Monday, April 7, 2014

Practicing "Paralegal" Disbarred

An attorney who was employed as a paralegal during a period of suspension engaged in unauthorized practice and was disbarred by the Delaware Supreme Court:

During his suspension, Feuerhake worked as a paralegal under the supervision of Jeffrey K. Martin, Esquire. But Feuerhake never provided Martin with a copy of the Suspension Order. Nor did he inform Martin of this Court’s prohibition on his ability to practice law during his suspension. The record also demonstrates that there was sufficient staff available at Martin’s office to return phone calls and contact clients.

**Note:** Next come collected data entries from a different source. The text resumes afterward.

(** ** Error reports *)

(** The members of [enum PluginErrorCode] (plugin_error.h, not among the
    sources) that the coordinator and its helpers report. *)
Inductive PluginErrorCode : Type :=
| ERROR_UNKNOWN
| ERROR_PNACL_CACHE_OPEN_INPROGRESS
| ERROR_PNACL_CACHE_OPEN_NOACCESS
| ERROR_PNACL_CACHE_OPEN_NOQUOTA
| ERROR_PNACL_CACHE_OPEN_NOSPACE
| ERROR_PNACL_CACHE_OPEN_OTHER
| ERROR_PNACL_CACHE_DIRECTORY_CREATE
| ERROR_PNACL_CACHE_FILEOPEN_NOACCESS
| ERROR_PNACL_CACHE_FILEOPEN_NOQUOTA
| ERROR_PNACL_CACHE_FILEOPEN_NOSPACE
| ERROR_PNACL_CACHE_FILEOPEN_NOTAFILE
| ERROR_PNACL_CACHE_FILEOPEN_OTHER
| ERROR_PNACL_CACHE_FETCH_NOACCESS
| ERROR_PNACL_CACHE_FETCH_NOTFOUND
| ERROR_PNACL_CACHE_FETCH_OTHER
| ERROR_PNACL_CACHE_FINALIZE_COPY_NOQUOTA
| ERROR_PNACL_CACHE_FINALIZE_COPY_NOSPACE
| ERROR_PNACL_CACHE_FINALIZE_COPY_OTHER
| ERROR_PNACL_CACHE_FINALIZE_RENAME_NOACCESS
| ERROR_PNACL_CACHE_FINALIZE_RENAME_OTHER
| ERROR_PNACL_RESOURCE_FETCH
| ERROR_PNACL_PEXE_FETCH_ABORTED
| ERROR_PNACL_PEXE_FETCH_NOACCESS
| ERROR_PNACL_PEXE_FETCH_OTHER
| ERROR_PNACL_THREAD_CREATE
| ERROR_PNACL_LLC_SETUP
| ERROR_PNACL_LD_SETUP
| ERROR_PNACL_LLC_INTERNAL
| ERROR_PNACL_LD_INTERNAL
| ERROR_PNACL_CREATE_TEMP.

(** [ErrorInfo]: the code and the message of the last [SetReport]. *)
Record ErrorInfo : Type := mkErrorInfo {
  error_code : PluginErrorCode;
  message : string
}.

(** ** Files *)

(** Names in the translation cache directory [kPnaclTempDir]: the random
    scratch name of a file being written, or a cache key. *)
Inductive FileName : Type :=
| ScratchName
| KeyName (key : string).

Definition FileName_eqb (a b : FileName) : bool :=
  match a, b with
  | ScratchName, ScratchName => true
  | KeyName k1, KeyName k2 => String.eqb k1 k2
  | _, _ => false
  end.

(** Modelled from the spec: [nacl::DescWrapper] (not among the sources) as
    a read handle on a file: the bytes of the file and the position of the
    file pointer. *)
Record DescWrapper : Type := mkDescWrapper {
  dw_contents : list byte;
  dw_pos : Z
}.

(** Modelled from the spec: [DescWrapper::Read(buf, n)] copies up to [n]
    bytes from the file pointer on and advances it; the count is 0 at end
    of file. *)
Definition dw_read (n : Z) (d : DescWrapper) : list byte * DescWrapper :=
  let buf := firstn (Z.to_nat n) (skipn (Z.to_nat (dw_pos d)) (dw_contents d)) in
  (buf, mkDescWrapper (dw_contents d) (dw_pos d + Z.of_nat (List.length buf))).

(** Modelled from the spec: [DescWrapper::Seek(offset, SEEK_CUR)] moves the
    file pointer by [offset] and returns the new position; a move before the
    start of the file fails with a negative value (-EINVAL) and leaves the
    pointer in place. *)
Definition dw_seek_cur (offset : Z) (d : DescWrapper) : Z * DescWrapper :=
  if dw_pos d + offset <? 0 then (-22, d)
  else (dw_pos d + offset, mkDescWrapper (dw_contents d) (dw_pos d + offset)).
Lemma selectRandomWord_target now g :
  words g <> [] ->
  fst (selectRandomWord now g) ∈ words g /\
  currentWord (snd (selectRandomWord now g)) = fst (selectRandomWord now g) /\
  revealedPositions (snd (selectRandomWord now g)) = ∅ /\
  words (snd (selectRandomWord now g)) = words g /\
  uniqueWords (snd (selectRandomWord now g)) = uniqueWords g /\
  customScores (snd (selectRandomWord now g)) = customScores g.
Proof.
  intros Hne. unfold selectRandomWord.
  destruct (words g) as [|w ws] eqn:Hwords; [contradiction|].
  pose proof (uniform_range 0 (Z.of_nat (length (w :: ws)) - 1) (rng g)
                ltac:(simpl; lia)) as Hrange.
  destruct (uniform 0 (Z.of_nat (length (w :: ws)) - 1) (rng g)) as [i e].
  cbn [fst snd] in *.
  destruct ((w :: ws) !! Z.to_nat i) as [x|] eqn:Hlookup.
  - cbn. repeat split.
    apply list_elem_of_lookup. exists (Z.to_nat i). exact Hlookup.
  - apply lookup_ge_None in Hlookup. lia.
Qed.

Lemma next_unrevealed_from_spec revealed steps i :
  let r := next_unrevealed_from revealed steps i in
  i <= r <= i + Z.of_nat steps /\
  (forall j, i <= j < r -> j ∈ revealed) /\
  (r < i + Z.of_nat steps -> r ∉ revealed).
Proof.
  revert i. induction steps as [|k IH]; intros i; cbn zeta; simpl.
  - split; [lia|]. split; [intros j Hj; lia|lia].
  - case_bool_decide as Hi.
    + specialize (IH (i + 1)). cbn zeta in IH. destruct IH as (Hr & Hlow & Hnot).
      split; [lia|]. split.
      * intros j Hj. destruct (decide (j = i)) as [->|Hne]; [exact Hi|].
        apply Hlow. lia.
      * intros Hlt. apply Hnot. lia.
    + split; [lia|]. split; [intros j Hj; lia|intros _; exact Hi].
Qed.
Definition service_of (c : Call) : Service :=
  match c with
  | Admin_register_admin _ | Admin_get_all_non_staff _
  | Admin_change_account_status _ _ _ | Admin_health_check => AdminManagement
  | Alert_root | Alert_health_check => AlertAndEventProcessing
  | Command_health_check | Command_add_command _ | Command_get_commands _
  | Command_delete_commands _ => DeviceCommand
  | Onboarding_health_check | Onboarding_add_new_device _
  | Onboarding_get_my_devices _ | Onboarding_get_user_id_by_device_id _ =>
      DeviceOnboarding
  | Telemetry_health_check | Telemetry_get_latest _
  | Telemetry_get_device_status _ => DeviceTelemetry
  | Health_health_check | Health_get_latest_health _ => HealthMonitoring
  | Notification_root | Notification_health_check => NotificationMicroservice
  | Parking_create_parking_slot _ _ | Parking_list_parking_slots _
  | Parking_get_parking_slot _ | Parking_update_parking_slot _ _ _
  | Parking_delete_parking_slot _ _ | Parking_assign_parking_slot _ _ _
  | Parking_release_parking_slot _ _ => ParkingSlot
  | UserAuth_health_check | UserAuth_register_user _ | UserAuth_login_user _
  | UserAuth_validate_token _ | UserAuth_get_user _ | UserAuth_make_admin _
  | UserAuth_get_all_non_staff _ | UserAuth_change_account_status _ _ _ =>
      UserAuthentication
  end.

Following his suspension, Feuerhake communicated with a client, Ms. Lamb, to inquire about facts related to her case. They planned for and later discussed the results of a pretrial conference. Feuerhake also spoke with another client, Ms. Barkes, up to twenty times to discuss the contents of briefs he wrote and filings by opposing counsel. Feuerhake also attended four depositions at which Ms. Barkes was present and communicated with the four different witnesses being deposed.

In conjunction with these specific violations, Feuerhake continued to engage in the practice of law in violation of the Suspension Order. He discussed cases with clients. He exchanged emails with opposing counsel about a draft  trial conference before the District Court on behalf of a client. Although Feuerhake noted on the record that he was only attending as a paralegal, he nonetheless addressed the court, made arguments and objections, responded to opposing counsel, and tried to distinguish case law.

Finally, Feuerhake received $39,466.66 as his share of a contingency fee from a settlement agreement...

As to sanction

Feuerhake argues that disbarment is overly punitive and instead suggests that a continued and extended suspension is more appropriate because he adequately performed during his suspension in aiding his clients. He further suggests that disbarment is inappropriate because he did not act wantonly or maliciously. We disagree. Disbarment is not limited to wanton or malicious misconduct. Disbarment is necessary to protect the public and the administration of justice, to preserve confidence in the legal profession, and to deter other lawyers from engaging in similar conduct during a period of suspension. Any other sanction would not sufficiently preserve the public’s trust and confidence in the integrity of the disciplinary process for Delaware lawyers.